Available records:
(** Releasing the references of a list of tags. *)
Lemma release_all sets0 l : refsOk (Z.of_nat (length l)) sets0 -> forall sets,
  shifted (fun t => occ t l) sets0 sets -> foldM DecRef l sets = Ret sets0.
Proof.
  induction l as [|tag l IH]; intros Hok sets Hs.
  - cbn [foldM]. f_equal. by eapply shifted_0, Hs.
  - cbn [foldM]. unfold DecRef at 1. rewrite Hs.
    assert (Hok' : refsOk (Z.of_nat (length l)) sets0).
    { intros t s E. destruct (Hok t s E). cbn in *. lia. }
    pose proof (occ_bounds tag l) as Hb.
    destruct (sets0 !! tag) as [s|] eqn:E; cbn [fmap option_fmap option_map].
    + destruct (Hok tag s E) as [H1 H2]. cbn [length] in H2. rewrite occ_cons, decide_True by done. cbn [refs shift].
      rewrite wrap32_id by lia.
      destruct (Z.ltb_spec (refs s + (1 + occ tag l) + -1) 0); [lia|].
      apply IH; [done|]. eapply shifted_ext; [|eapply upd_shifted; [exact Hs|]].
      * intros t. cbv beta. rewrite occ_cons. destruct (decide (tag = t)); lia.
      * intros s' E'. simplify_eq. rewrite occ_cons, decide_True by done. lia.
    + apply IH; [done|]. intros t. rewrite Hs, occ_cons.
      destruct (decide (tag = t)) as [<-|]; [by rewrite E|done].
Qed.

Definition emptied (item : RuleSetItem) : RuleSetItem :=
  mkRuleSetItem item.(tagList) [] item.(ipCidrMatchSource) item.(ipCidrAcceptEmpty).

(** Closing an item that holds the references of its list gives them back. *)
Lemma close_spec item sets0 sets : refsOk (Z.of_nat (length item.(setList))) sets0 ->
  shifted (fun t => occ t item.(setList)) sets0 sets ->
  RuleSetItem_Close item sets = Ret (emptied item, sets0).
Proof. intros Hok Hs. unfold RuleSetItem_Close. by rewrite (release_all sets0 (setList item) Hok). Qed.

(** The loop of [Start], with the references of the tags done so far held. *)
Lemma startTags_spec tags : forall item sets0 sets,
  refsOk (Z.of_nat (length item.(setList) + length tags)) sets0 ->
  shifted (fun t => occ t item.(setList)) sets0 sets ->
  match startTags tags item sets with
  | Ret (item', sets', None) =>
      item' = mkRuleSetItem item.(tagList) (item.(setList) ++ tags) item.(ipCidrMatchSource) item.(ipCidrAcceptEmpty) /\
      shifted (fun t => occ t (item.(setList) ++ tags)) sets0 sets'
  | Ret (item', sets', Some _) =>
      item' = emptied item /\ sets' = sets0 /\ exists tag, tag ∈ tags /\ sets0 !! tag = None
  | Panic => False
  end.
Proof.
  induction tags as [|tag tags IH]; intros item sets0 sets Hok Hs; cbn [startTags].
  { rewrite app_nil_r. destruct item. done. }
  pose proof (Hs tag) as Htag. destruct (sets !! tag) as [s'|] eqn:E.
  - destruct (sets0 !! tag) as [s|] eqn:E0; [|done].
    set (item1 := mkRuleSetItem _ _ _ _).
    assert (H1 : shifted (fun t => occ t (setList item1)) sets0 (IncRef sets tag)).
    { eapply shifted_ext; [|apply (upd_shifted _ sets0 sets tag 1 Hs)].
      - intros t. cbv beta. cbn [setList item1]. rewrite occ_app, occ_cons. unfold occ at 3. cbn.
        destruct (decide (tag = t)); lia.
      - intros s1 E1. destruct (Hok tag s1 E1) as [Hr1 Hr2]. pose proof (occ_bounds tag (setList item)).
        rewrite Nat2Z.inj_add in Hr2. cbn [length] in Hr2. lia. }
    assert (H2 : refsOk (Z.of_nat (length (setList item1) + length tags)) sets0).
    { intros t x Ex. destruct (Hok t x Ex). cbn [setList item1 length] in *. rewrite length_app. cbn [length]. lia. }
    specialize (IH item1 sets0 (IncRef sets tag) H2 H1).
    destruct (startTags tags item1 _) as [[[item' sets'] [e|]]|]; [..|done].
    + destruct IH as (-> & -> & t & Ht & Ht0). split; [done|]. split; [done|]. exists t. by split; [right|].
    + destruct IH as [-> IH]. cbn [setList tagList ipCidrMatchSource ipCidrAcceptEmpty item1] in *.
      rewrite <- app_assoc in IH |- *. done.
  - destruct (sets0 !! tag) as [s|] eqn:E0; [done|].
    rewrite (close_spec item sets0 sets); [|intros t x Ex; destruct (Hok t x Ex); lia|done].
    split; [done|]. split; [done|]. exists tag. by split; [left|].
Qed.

* * *

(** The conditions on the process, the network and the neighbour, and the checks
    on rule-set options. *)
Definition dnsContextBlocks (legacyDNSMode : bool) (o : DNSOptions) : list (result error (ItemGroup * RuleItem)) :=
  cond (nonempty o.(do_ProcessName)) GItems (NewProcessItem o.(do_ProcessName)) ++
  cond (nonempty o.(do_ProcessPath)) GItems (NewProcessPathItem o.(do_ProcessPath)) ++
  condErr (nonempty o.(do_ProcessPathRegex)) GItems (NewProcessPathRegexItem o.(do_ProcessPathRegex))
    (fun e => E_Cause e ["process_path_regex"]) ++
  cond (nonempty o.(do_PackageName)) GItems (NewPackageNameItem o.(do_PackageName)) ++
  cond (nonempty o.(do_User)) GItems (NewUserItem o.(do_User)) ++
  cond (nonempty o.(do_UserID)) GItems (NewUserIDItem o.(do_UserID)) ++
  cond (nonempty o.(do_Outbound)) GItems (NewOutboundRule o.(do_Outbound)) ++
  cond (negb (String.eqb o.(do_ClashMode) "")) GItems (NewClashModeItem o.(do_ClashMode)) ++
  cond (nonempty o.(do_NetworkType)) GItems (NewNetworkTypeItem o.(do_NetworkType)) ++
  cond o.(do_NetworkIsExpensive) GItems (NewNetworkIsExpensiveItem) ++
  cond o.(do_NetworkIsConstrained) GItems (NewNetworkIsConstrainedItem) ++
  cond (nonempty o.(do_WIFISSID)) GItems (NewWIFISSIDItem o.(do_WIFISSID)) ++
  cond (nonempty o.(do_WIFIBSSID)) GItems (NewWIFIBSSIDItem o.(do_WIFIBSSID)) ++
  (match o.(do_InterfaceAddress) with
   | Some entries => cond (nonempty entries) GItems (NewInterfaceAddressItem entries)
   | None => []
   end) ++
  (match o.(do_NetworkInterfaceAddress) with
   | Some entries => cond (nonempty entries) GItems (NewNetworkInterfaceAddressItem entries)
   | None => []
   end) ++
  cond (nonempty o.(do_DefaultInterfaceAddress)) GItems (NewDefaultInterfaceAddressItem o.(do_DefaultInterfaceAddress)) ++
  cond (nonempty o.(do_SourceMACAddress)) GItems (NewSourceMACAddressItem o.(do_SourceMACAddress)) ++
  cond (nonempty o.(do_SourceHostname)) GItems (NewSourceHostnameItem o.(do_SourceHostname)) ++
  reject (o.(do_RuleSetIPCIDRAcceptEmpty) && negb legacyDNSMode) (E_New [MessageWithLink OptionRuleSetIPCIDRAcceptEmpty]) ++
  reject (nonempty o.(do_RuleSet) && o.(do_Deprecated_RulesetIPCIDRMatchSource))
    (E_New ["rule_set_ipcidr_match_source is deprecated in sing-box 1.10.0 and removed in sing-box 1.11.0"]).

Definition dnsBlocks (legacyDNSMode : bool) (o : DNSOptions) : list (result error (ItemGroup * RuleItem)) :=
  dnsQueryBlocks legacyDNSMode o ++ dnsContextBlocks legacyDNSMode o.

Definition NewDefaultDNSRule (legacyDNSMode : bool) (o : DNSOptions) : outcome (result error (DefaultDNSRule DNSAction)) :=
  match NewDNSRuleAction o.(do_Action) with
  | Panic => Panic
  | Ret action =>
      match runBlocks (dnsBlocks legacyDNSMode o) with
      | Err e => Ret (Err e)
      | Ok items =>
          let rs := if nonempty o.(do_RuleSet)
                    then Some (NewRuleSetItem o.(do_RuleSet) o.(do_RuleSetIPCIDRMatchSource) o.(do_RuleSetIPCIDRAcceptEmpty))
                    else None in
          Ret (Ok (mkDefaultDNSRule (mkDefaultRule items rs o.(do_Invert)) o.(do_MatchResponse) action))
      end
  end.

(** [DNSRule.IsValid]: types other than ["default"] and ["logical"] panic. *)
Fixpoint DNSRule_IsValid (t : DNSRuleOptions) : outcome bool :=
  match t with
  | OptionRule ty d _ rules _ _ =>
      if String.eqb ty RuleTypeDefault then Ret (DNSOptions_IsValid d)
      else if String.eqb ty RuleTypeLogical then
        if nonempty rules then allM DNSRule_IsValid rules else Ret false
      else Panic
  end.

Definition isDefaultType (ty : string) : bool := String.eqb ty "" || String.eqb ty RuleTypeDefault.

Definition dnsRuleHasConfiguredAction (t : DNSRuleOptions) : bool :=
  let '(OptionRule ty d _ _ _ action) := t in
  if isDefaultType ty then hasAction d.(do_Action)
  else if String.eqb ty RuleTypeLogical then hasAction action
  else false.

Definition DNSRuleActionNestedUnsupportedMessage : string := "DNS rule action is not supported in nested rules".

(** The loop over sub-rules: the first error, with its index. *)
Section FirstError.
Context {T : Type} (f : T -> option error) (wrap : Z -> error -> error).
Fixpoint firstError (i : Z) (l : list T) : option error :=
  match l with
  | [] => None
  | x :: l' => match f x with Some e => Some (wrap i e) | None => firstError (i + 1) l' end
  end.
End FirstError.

What is being asked: For this exercise, output exactly the lines above from the line with "(** Releasing the" to the line with "- cbn [foldM]. unfold", counting both, and leave out the rest.

Response area:
(** Releasing the references of a list of tags. *)
Lemma release_all sets0 l : refsOk (Z.of_nat (length l)) sets0 -> forall sets,
  shifted (fun t => occ t l) sets0 sets -> foldM DecRef l sets = Ret sets0.
Proof.
  induction l as [|tag l IH]; intros Hok sets Hs.
  - cbn [foldM]. f_equal. by eapply shifted_0, Hs.
  - cbn [foldM]. unfold DecRef at 1. rewrite Hs.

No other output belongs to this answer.